===== Data for this task

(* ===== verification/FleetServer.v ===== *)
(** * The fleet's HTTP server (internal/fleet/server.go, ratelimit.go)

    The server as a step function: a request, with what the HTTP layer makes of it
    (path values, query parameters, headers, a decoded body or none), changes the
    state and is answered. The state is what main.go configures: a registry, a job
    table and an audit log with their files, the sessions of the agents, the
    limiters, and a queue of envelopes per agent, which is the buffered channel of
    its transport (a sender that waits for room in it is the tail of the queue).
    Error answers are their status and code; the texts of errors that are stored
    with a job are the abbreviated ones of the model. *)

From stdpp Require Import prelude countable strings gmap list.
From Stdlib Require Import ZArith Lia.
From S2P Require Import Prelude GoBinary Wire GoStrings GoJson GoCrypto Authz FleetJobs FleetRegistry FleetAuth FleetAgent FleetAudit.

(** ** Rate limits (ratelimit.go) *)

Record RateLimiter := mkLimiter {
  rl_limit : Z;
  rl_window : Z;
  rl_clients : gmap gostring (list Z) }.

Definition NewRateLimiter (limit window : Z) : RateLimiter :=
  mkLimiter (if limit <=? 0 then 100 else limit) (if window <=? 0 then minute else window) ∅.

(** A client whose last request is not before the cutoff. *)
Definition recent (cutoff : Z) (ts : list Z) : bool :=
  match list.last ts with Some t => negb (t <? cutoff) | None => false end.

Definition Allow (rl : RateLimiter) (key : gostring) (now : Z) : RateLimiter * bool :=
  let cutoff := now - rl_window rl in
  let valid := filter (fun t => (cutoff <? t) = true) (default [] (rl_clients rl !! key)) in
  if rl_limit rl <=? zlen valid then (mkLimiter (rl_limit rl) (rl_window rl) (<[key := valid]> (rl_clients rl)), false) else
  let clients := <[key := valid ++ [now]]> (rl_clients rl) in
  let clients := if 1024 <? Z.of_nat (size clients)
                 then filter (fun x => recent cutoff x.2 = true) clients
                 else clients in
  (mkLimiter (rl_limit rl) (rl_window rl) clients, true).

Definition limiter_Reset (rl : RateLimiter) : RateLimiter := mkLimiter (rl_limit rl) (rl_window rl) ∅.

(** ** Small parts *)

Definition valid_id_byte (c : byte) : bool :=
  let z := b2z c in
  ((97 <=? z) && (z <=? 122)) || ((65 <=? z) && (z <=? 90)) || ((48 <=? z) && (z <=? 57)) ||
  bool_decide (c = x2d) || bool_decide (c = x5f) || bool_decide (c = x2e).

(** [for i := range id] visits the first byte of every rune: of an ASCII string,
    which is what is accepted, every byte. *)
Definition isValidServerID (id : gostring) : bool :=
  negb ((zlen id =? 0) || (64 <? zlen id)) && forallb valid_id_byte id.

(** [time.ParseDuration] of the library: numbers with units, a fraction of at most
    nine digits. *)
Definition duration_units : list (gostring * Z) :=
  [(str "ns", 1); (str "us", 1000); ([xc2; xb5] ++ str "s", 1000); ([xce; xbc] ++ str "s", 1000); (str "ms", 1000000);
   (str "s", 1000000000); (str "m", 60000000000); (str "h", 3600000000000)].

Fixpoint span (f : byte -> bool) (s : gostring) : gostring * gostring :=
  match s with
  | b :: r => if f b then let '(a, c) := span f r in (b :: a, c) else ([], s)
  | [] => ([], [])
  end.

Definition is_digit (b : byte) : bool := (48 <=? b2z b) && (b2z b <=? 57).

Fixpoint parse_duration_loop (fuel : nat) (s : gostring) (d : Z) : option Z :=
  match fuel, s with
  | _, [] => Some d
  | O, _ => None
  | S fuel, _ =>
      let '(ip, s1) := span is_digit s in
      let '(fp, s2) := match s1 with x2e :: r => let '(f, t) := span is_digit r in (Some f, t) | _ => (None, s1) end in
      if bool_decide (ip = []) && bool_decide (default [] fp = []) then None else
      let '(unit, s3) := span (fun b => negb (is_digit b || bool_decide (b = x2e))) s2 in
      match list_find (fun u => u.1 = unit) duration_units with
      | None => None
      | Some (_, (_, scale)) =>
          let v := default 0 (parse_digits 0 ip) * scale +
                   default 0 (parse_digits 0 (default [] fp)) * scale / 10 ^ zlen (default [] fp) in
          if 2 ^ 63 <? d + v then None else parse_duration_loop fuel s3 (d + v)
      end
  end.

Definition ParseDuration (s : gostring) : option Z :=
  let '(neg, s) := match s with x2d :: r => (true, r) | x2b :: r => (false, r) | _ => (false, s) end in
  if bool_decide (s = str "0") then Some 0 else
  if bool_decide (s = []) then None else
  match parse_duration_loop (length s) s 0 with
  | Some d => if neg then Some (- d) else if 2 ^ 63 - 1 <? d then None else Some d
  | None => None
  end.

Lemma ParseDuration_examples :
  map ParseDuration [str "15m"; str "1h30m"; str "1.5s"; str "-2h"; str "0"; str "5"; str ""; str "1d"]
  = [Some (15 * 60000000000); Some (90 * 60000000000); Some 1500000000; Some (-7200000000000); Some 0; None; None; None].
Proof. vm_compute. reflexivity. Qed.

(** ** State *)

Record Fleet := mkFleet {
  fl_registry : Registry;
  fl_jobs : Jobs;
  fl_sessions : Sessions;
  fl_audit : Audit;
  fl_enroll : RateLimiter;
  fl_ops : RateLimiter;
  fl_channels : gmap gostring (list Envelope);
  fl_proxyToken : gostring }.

==========

▶ [Assignment]:
The expected output is exactly the lines of the listing above between the line holding "if rl_limit rl" and the line holding "negb ((zlen id", inclusive.

▶ [Expected answer]:
  if rl_limit rl <=? zlen valid then (mkLimiter (rl_limit rl) (rl_window rl) (<[key := valid]> (rl_clients rl)), false) else
  let clients := <[key := valid ++ [now]]> (rl_clients rl) in
  let clients := if 1024 <? Z.of_nat (size clients)
                 then filter (fun x => recent cutoff x.2 = true) clients
                 else clients in
  (mkLimiter (rl_limit rl) (rl_window rl) clients, true).

Definition limiter_Reset (rl : RateLimiter) : RateLimiter := mkLimiter (rl_limit rl) (rl_window rl) ∅.

(** ** Small parts *)

Definition valid_id_byte (c : byte) : bool :=
  let z := b2z c in
  ((97 <=? z) && (z <=? 122)) || ((65 <=? z) && (z <=? 90)) || ((48 <=? z) && (z <=? 57)) ||
  bool_decide (c = x2d) || bool_decide (c = x5f) || bool_decide (c = x2e).

(** [for i := range id] visits the first byte of every rune: of an ASCII string,
    which is what is accepted, every byte. *)
Definition isValidServerID (id : gostring) : bool :=
  negb ((zlen id =? 0) || (64 <? zlen id)) && forallb valid_id_byte id.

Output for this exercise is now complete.